(Saved entries)
>>>>>

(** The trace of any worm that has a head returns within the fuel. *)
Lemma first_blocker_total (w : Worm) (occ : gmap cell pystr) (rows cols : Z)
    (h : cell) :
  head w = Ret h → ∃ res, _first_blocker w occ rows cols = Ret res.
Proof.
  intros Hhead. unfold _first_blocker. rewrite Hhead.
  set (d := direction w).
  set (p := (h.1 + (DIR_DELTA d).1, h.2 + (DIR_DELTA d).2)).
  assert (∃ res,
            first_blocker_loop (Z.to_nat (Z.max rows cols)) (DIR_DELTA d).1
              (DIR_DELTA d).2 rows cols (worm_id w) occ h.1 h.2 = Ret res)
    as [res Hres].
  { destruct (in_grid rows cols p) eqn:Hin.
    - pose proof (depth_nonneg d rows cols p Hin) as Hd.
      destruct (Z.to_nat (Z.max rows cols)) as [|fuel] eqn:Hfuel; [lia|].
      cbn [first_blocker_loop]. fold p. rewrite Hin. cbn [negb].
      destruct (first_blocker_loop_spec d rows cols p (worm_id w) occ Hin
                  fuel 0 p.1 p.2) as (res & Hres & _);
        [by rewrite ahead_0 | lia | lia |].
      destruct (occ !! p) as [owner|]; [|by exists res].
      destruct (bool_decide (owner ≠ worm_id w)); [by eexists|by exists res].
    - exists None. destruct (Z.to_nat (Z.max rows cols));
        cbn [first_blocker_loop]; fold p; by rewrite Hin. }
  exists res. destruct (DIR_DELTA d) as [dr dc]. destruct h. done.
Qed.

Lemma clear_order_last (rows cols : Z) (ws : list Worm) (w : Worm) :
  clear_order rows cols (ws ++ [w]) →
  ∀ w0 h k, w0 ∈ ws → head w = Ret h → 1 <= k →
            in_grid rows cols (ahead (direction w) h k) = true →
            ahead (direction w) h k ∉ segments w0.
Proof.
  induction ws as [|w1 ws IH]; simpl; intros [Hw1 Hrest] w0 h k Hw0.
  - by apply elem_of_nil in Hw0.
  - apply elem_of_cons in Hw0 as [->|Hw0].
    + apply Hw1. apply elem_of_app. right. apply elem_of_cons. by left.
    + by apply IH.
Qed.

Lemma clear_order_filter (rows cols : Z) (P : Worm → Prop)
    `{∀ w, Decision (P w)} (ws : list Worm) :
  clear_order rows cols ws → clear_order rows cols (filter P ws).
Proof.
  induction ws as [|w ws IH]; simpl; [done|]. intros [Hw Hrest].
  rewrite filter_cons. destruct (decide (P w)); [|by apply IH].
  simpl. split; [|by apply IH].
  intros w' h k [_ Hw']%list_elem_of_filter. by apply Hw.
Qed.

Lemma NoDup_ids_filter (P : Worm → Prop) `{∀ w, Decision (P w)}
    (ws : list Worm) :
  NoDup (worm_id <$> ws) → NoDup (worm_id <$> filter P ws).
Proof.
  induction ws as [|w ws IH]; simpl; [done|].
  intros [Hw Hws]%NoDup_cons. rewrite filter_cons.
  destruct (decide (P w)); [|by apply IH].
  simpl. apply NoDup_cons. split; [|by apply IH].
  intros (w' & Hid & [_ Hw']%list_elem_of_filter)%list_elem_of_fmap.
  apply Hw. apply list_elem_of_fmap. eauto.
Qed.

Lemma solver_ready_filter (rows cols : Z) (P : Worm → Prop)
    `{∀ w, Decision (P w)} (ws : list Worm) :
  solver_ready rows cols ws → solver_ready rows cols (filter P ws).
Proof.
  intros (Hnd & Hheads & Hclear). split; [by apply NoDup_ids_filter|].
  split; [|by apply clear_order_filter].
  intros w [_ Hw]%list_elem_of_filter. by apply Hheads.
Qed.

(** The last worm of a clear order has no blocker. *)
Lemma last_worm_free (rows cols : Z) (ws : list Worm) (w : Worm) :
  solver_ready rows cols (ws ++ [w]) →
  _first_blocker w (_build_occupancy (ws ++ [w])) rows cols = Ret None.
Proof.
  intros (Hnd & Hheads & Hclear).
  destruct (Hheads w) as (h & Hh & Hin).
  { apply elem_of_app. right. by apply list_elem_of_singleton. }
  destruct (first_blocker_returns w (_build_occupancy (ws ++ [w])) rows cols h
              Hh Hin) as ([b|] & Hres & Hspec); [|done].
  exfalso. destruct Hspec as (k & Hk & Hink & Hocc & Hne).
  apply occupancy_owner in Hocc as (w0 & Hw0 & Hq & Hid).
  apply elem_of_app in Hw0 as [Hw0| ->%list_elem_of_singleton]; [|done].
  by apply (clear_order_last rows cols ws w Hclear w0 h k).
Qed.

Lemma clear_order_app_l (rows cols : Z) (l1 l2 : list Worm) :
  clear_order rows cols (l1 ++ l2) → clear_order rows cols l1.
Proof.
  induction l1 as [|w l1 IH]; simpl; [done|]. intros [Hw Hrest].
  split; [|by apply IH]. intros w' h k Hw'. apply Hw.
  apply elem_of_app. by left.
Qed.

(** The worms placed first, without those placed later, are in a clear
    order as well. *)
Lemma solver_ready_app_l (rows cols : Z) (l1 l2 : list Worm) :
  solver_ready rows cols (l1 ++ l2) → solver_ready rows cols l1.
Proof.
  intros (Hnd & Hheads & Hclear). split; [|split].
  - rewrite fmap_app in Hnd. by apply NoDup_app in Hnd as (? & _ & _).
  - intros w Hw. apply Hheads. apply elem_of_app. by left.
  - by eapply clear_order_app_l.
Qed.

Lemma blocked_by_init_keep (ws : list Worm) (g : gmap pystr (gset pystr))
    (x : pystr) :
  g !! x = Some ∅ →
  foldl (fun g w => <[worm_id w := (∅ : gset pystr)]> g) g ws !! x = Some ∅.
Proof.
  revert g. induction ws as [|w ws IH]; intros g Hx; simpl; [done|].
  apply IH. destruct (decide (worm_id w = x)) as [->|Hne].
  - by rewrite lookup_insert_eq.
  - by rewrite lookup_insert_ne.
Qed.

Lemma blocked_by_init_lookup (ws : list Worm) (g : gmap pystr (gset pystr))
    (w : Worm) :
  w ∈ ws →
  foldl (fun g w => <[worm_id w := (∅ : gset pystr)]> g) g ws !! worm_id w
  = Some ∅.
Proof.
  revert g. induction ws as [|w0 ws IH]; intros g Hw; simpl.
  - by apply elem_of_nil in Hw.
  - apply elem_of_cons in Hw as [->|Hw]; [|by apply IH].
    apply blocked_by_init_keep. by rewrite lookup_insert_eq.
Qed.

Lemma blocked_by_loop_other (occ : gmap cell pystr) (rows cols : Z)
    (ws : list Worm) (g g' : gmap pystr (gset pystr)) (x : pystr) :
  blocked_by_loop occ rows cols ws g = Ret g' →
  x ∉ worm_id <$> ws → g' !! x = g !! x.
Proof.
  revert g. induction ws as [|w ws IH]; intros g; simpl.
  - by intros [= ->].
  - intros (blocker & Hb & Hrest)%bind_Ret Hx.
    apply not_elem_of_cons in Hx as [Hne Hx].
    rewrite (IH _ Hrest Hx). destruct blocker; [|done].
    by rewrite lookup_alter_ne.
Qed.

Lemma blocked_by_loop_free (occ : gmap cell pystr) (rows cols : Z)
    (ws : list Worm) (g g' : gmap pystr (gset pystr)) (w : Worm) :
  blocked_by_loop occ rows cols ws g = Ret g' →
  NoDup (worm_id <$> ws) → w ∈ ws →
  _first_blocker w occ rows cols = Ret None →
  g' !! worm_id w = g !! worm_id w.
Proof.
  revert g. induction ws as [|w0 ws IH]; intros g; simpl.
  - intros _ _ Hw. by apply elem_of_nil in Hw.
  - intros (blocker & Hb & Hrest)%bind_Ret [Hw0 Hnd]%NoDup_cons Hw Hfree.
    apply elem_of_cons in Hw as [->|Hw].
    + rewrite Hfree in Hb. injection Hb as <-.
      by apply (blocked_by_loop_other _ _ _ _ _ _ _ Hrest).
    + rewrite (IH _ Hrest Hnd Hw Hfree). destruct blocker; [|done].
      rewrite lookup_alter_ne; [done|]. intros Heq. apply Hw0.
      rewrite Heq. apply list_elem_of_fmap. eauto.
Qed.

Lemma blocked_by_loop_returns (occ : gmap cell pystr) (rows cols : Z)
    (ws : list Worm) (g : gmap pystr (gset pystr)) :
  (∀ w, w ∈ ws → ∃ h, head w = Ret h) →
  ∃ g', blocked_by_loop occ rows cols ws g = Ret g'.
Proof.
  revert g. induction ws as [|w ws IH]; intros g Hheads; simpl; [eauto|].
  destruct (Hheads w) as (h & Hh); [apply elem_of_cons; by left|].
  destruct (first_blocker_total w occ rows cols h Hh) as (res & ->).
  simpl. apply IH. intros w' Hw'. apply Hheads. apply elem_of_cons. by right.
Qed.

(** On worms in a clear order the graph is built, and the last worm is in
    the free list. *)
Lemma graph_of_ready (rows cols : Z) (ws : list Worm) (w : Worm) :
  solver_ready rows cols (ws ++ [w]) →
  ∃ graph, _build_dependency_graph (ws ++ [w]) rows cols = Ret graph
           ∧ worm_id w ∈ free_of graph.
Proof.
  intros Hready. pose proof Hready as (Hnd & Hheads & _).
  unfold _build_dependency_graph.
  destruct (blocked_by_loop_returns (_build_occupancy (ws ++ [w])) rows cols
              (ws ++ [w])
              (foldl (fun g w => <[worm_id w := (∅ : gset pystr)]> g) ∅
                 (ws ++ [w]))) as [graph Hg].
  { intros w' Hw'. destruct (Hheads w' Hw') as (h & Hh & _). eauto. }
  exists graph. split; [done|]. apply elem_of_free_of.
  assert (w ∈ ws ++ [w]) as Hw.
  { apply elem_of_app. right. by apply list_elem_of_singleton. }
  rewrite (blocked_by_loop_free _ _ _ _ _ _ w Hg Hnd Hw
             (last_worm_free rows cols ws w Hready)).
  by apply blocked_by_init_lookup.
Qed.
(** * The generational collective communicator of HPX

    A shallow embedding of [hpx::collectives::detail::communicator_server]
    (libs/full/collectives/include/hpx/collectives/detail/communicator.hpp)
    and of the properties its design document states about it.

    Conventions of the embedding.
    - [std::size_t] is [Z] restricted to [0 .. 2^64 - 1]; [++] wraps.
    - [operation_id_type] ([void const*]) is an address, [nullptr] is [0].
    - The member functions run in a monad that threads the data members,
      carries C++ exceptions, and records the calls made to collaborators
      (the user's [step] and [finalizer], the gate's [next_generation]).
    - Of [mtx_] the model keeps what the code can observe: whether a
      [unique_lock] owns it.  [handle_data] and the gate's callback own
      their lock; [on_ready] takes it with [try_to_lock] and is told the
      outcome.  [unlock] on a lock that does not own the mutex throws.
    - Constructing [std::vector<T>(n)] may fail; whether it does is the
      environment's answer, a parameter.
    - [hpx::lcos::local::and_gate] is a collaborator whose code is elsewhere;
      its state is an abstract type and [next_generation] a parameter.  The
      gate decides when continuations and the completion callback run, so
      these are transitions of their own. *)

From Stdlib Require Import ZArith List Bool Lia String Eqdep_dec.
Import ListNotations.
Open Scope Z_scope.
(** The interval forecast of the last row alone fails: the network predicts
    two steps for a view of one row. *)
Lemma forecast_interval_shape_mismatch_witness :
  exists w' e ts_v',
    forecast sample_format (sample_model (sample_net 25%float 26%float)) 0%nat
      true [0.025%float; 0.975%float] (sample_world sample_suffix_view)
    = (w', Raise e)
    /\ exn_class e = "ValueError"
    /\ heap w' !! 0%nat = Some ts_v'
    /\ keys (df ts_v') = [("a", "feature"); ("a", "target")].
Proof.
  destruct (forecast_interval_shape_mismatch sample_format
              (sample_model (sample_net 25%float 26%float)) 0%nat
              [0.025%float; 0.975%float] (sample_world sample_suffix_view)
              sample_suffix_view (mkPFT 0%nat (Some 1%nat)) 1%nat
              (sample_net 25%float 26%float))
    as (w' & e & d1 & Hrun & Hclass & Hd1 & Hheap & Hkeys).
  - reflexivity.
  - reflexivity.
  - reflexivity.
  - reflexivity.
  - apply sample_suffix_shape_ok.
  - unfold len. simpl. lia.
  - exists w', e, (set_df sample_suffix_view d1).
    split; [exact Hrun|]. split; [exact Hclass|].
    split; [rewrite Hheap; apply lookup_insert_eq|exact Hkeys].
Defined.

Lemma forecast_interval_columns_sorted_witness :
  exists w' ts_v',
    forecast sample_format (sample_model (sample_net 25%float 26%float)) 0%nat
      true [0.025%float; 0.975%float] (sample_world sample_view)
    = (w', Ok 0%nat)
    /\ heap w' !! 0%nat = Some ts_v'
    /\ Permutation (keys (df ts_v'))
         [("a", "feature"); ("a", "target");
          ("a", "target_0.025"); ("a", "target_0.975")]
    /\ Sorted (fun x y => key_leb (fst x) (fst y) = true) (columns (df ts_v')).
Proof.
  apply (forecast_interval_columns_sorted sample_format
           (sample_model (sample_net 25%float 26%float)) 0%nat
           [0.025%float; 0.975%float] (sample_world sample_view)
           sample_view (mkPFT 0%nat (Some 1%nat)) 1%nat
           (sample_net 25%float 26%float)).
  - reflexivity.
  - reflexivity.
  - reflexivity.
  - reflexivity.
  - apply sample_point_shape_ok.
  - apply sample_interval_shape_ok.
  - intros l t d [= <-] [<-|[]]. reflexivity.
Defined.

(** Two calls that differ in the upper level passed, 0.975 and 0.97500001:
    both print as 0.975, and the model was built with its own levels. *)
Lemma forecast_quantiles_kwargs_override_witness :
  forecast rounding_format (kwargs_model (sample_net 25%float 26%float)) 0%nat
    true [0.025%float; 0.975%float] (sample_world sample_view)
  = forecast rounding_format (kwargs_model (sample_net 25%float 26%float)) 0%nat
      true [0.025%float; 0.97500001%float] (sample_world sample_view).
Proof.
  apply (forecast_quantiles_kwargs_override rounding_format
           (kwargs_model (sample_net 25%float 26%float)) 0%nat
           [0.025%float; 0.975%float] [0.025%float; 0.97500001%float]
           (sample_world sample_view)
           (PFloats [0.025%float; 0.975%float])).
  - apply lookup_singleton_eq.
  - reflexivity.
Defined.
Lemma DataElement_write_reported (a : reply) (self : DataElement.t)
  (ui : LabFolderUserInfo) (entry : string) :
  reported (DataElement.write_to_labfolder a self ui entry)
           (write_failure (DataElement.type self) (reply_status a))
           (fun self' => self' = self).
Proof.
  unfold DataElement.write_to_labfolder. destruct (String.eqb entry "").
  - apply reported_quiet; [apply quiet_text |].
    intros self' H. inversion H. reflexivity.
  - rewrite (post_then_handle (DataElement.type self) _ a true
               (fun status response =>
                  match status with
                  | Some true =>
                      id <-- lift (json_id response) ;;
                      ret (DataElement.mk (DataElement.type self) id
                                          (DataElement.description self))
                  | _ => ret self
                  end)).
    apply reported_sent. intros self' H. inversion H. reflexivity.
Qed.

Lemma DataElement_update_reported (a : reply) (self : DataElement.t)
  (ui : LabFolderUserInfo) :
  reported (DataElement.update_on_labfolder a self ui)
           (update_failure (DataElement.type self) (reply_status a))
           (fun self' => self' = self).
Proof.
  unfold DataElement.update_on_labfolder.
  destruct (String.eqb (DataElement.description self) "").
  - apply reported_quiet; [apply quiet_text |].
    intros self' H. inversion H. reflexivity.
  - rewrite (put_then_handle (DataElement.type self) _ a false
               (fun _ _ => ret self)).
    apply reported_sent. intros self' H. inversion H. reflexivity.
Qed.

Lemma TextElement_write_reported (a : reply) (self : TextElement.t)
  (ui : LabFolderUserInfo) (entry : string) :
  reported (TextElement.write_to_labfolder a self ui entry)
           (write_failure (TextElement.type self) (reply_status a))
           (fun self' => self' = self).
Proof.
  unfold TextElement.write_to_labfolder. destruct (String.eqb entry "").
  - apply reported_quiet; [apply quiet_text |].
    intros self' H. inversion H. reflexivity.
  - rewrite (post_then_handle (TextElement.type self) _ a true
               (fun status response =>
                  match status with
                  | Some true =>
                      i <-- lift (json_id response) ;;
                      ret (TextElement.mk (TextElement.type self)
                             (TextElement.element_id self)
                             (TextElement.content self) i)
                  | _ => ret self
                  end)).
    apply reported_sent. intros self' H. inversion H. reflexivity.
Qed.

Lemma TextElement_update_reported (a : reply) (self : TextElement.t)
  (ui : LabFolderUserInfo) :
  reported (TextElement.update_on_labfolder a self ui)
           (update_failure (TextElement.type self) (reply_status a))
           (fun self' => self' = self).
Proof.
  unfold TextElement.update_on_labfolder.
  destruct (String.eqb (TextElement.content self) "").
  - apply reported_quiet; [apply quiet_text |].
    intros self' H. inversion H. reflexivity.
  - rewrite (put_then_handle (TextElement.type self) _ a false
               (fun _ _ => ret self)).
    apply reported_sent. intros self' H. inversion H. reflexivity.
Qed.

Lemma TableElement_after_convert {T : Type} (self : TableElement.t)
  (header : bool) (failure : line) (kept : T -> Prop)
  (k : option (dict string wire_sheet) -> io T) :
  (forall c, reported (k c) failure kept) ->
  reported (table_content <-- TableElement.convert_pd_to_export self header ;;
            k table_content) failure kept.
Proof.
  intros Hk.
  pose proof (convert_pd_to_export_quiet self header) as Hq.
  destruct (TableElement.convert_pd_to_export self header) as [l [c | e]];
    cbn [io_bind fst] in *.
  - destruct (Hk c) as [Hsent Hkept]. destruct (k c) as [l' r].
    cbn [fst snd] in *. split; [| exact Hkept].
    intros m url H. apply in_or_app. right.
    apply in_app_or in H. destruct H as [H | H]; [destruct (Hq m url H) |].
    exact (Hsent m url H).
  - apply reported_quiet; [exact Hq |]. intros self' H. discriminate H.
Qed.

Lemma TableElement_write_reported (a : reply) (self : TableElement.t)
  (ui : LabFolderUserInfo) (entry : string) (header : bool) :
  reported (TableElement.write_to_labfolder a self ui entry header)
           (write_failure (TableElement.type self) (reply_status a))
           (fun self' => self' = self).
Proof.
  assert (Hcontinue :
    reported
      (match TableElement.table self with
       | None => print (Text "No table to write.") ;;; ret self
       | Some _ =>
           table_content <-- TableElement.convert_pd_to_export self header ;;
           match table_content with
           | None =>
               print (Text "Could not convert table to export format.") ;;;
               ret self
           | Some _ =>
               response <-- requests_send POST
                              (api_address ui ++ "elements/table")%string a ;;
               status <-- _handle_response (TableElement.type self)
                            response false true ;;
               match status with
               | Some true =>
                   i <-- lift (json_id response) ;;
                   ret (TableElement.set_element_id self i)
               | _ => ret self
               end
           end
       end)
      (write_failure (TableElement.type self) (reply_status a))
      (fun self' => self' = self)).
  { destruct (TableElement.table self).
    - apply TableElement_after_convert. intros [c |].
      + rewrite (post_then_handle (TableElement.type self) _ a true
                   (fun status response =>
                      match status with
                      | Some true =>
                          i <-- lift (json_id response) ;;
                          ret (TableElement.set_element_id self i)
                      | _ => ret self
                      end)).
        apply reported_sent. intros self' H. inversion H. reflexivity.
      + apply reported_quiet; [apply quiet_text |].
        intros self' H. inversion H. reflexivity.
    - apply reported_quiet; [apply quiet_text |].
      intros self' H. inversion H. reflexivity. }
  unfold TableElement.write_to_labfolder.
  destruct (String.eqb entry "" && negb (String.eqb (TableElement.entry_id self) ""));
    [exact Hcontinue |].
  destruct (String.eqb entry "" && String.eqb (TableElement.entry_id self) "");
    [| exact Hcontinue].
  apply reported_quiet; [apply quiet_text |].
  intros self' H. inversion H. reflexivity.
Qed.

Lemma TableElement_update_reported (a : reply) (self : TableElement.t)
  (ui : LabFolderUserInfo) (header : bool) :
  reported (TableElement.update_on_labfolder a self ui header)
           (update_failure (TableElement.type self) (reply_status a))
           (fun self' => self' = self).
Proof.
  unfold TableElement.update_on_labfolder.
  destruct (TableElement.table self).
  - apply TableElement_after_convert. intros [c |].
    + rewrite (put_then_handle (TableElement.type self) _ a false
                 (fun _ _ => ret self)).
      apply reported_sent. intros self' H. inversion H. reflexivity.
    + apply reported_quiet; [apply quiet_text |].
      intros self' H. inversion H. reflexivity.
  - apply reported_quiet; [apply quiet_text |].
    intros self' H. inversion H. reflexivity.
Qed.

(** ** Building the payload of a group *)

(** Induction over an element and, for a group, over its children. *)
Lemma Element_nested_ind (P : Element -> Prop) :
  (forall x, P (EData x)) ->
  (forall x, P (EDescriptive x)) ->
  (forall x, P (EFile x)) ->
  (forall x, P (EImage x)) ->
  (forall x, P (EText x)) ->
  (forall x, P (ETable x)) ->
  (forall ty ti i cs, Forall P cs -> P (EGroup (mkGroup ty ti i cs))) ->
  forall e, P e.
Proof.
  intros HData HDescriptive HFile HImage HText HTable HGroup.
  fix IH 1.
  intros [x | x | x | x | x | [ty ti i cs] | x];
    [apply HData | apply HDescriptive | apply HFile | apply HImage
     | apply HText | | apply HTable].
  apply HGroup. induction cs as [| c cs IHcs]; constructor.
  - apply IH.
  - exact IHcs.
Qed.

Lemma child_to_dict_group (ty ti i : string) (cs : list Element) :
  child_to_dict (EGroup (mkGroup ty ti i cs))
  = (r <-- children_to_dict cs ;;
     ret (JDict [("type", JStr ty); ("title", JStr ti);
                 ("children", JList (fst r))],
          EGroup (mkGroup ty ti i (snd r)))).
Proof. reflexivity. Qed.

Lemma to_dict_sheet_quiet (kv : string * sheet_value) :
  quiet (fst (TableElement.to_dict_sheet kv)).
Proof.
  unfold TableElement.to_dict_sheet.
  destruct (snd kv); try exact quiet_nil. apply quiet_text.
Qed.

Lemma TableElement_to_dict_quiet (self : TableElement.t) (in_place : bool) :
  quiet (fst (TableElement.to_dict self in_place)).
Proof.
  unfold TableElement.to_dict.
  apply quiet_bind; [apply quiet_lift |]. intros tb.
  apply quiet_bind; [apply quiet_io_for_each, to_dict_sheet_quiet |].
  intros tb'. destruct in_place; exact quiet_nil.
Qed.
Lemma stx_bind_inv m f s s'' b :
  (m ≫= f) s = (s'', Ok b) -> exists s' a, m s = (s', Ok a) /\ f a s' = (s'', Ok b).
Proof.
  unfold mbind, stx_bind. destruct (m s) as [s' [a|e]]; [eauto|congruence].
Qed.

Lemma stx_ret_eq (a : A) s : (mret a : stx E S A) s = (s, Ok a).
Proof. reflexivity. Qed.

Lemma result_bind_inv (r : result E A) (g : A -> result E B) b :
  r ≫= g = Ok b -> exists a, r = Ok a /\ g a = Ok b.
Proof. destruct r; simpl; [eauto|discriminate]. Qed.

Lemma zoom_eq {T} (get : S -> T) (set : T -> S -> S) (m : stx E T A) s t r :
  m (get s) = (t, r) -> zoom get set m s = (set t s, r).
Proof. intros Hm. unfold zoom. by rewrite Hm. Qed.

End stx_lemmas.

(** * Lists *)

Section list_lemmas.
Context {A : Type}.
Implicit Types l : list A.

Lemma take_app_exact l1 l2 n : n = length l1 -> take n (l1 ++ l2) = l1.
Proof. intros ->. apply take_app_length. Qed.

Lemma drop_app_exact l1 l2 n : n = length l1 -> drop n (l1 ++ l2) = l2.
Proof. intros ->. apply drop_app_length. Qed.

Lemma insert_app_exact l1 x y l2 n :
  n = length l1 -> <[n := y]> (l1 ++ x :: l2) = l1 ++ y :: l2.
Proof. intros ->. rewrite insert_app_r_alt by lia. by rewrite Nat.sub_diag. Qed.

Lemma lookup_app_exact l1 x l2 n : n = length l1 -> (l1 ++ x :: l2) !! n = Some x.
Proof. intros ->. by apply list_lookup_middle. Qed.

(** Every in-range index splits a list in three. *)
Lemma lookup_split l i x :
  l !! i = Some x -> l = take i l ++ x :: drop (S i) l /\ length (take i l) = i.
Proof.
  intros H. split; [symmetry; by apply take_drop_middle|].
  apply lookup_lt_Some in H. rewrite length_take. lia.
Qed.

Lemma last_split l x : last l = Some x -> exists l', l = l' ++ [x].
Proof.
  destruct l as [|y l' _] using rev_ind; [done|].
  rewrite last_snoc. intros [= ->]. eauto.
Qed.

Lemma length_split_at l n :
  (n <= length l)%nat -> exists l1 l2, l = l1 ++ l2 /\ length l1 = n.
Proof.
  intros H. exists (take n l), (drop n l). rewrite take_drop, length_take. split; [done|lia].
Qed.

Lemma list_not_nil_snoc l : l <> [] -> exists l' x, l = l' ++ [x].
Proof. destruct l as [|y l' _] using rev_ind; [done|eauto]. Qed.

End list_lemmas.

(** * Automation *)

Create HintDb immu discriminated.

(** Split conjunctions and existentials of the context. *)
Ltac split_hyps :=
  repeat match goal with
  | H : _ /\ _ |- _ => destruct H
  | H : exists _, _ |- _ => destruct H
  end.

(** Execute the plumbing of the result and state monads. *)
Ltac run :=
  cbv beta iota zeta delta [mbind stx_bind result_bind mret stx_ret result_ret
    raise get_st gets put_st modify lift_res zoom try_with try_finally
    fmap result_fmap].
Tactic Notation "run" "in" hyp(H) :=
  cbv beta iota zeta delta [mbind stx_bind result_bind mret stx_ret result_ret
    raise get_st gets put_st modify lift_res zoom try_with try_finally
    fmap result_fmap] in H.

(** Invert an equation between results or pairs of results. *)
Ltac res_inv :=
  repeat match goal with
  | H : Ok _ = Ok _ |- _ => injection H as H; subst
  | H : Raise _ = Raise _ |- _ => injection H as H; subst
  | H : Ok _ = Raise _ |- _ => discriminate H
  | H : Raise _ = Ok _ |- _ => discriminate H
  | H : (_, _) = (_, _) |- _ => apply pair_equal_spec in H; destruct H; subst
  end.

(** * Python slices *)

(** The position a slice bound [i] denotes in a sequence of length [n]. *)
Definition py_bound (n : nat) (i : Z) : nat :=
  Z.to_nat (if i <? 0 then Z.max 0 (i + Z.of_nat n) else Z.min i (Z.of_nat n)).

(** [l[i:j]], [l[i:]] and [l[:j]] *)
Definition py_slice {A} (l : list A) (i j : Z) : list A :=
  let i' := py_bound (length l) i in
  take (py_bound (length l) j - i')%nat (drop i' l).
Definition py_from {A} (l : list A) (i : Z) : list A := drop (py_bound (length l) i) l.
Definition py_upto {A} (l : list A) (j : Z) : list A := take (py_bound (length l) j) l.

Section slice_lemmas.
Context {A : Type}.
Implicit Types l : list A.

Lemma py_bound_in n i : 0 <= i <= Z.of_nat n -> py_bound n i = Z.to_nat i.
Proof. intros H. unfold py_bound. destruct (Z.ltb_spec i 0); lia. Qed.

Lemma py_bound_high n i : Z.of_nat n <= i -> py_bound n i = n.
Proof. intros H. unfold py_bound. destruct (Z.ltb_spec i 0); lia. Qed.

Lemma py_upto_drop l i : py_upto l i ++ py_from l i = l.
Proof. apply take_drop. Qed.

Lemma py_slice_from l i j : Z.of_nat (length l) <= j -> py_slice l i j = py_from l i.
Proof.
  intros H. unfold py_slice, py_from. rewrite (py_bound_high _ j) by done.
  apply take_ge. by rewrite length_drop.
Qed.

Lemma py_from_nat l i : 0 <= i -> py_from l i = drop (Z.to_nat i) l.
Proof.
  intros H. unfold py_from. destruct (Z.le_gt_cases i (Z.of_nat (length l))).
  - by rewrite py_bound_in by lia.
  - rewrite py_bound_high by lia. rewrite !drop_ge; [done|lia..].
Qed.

<<<<<

• [What you will do]: The answer must be every line from the entries above that holds the string "Hkeys".

• [Task solution]:
    as (w' & e & d1 & Hrun & Hclass & Hd1 & Hheap & Hkeys).
    split; [rewrite Hheap; apply lookup_insert_eq|exact Hkeys].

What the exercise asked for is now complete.